もう一翼の大天使は、全霊を以てその崩壊を防ぐ覚悟だった。
「「――なっ!?」」
ガブリエルと、そしてドーラが絶句した。
彼女たちの目の前で、アッシュロードの左手に装着させていた菱形の盾が外れ、聖剣と同様に宙空に浮かんだ。
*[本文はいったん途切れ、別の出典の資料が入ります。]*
Lemma tcgetattr_total w : wp tcgetattr E w (fun _ _ => True).
Proof. unfold tcgetattr. apply wp_bind, wp_call. intros r _. repeat case_match; done. Qed.
Lemma send_event_total port ev w : wp (send_event port ev) E w (fun _ _ => True).
Proof. unfold send_event. by repeat wp_step. Qed.

(** What [main] does once the loop has ended. *)
Lemma main_end fd epfd port w :
  wp (restoreTerminal ;; send_event port DeviceEvent_DISCONNECT ;; call_ext (CClose fd) ;; call_ext (CClose epfd) ;; mret 0) E w
    (fun code w' => code = 0 /\ terminal (tr w') = Some (g_old_termios (st w'))).
Proof.
  unfold restoreTerminal, send_event. repeat wp_step. split; [done|]. rewrite !terminal_other by exact I. rewrite terminal_set.
  cbn [bump_seq g_old_termios st]. by destruct (g_old_termios (st w)) eqn:Ht.
Qed.
End Total.

(** The mouse test ends, and leaves the terminal as it found it.  Whatever the daemon sends, of any
    length and contents, and whatever is typed, the program reads within its buffers, every loop
    ends, and once a signal or Q has ended the event loop the program exits with status 0 with the
    terminal set back to the settings it had saved; otherwise a system call failed at start and the
    status is 1. *)
Theorem mouse_main_returns E (w : world MouseTest) args rounds :
  linux_ok E ->
  exists code w', main args rounds E w = Some (code, w') /\
    (code = 1 \/ (code = 0 /\ terminal (tr w') = Some (g_old_termios (st w')))).
Proof.
  intros Hok.
  assert (wp (main args rounds) E w (fun code w' => code = 1 \/ (code = 0 /\ terminal (tr w') = Some (g_old_termios (st w'))))) as Hwp.
  { unfold main, raw_terminal. destruct (options args) as [id port].
    repeat first [wp_step | lazymatch goal with
      | |- wp tcgetattr _ _ _ => eapply wp_mono; [|apply tcgetattr_total]; intros [] ? _; cbn beta
      | |- wp (send_event _ DeviceEvent_CONNECT) _ _ _ => eapply wp_mono; [|apply send_event_total]; intros [] ? _; cbn beta
      end]; [by left..|].
    eapply wp_mono; [|by apply event_loop_total]. intros [] w1 _. cbn beta. eapply wp_mono; [|apply main_end]. auto. }
  destruct (wp_run _ _ _ _ Hwp) as (code & w' & Hr & Hc). by exists code, w'.
Qed.

(** The default mouse: D is typed, then a signal. *)
Definition typed_sim : sim := Sim (fun _ => []) 1 (fun fd => if fd =? 0 then [[100]] else []) [] [[(0, EPOLLIN)]].
Lemma typed_sim_ok : sim_ok typed_sim 1.
Proof.
  constructor; [constructor|done| |constructor]. intros fd. cbn [typed_sim sim_read]. destruct (fd =? 0); [|split; [constructor|done]].
  split; [|done]. repeat (apply Forall_cons_2; [repeat (apply Forall_cons_2; [by vm_compute|]); constructor|]). constructor.
Qed.

Lemma mouse_main_returns_witness :
  exists code w', main [] 1 (sim_env typed_sim) (World MouseTest0 []) = Some (code, w') /\ code = 0 /\ g_dx (st w') = 8.
Proof.
  destruct (mouse_main_returns (sim_env typed_sim) (World MouseTest0 []) [] 1 (sim_linux_ok _ _ typed_sim_ok)) as (code & w' & Hr & _).
  exists code, w'. split; [exact Hr|]. vm_compute in Hr. injection Hr as <- <-. split; reflexivity.
Defined.

(** When [epoll_create1] fails the terminal stays without echo. *)
Definition no_epoll : env := fun t c => match c with CEpollCreate => Reply (-1) [] 24 [] | CTcGetattr => Reply 0 [ECHO; 1; 0] 0 [] | _ => sim_env typed_sim t c end.
Example terminal_left_raw :
  option_map (fun r => (r.1, terminal (tr r.2), g_old_termios (st r.2))) (main [] 1 no_epoll (World MouseTest0 []))
  = Some (1, Some (Termios 0 0 0), Termios ECHO 1 0).
Proof. by vm_compute. Qed.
代わりに左の小手に嵌されている金剛石が、右手の石に呼応するように輝きだす。
「「“対滅” の二連撃っ!?!?!?!?」」
解き放たれるさらなる純力に、ガブリエルが、ドーラが、誰よりもミカエルが戦慄した。
いまやハッキリと敗北の、否定の、消滅の際に立たされているのは、天界の指導者にして神の軍団の指揮官である彼の方であった。
「――ぐおおおおっっっ!!!」
金色の装甲の奥で、大天使が絶叫する。
それは姉すらも初めて聞く、追い詰められた弟の叫びだった。
(……ミカエルッ!)
人間を遙かに超える知能を持つガブリエルは理解していた。
正確に理解していた。
この戦いは、弟の側に非があると。
人間を侮り、利用し、その果てに痛烈な逆撃を受けたのだと。
どんな生命にも、生への執着があり、生存への本能が備わっている。
どんなに小さくても、どんなに弱くても、変わりはない。
むしろ小さく弱いからこそ、追い詰められた際の牙は鋭い。
弟は人間という――グレイ・アッシュロードという牙に、喉笛を喰らい付かれたのだ。
だから理解していた。
このまま弟が、ミカエルが消滅したとしても、それは仕方のないことだと。
仕方のないことだ。
仕方のないことだが……ガブリエルは楽しくなかった。
胸の奥、心の底にしまい込んでいた何かが甦ってくるほど、楽しくなかった。
だから祈った。
弟を助けてほしいと、神に祈った。
そんな物は存在しないと理解していてなお、ガブリエルは神に祈った。
そしてまた理解した。
人間は、こういう時に神に祈るのだと。
しかし弟がそうであったように、人間は……現実は無慈悲だった。
「――ひとつ忘れてねえか?」
聖銀の装甲の奥から、アッシュロードの声が漏れた。
それはくぐもってはいたが、同時に直接脳髄に響くかのように明瞭でもあった。
そして “運命の騎士” にして “全能者” でもある男は、裁判官が被告に死刑判決を下すように呪文の詠唱を始めた。
左右の篭手に続く、対消滅魔法の詠唱を。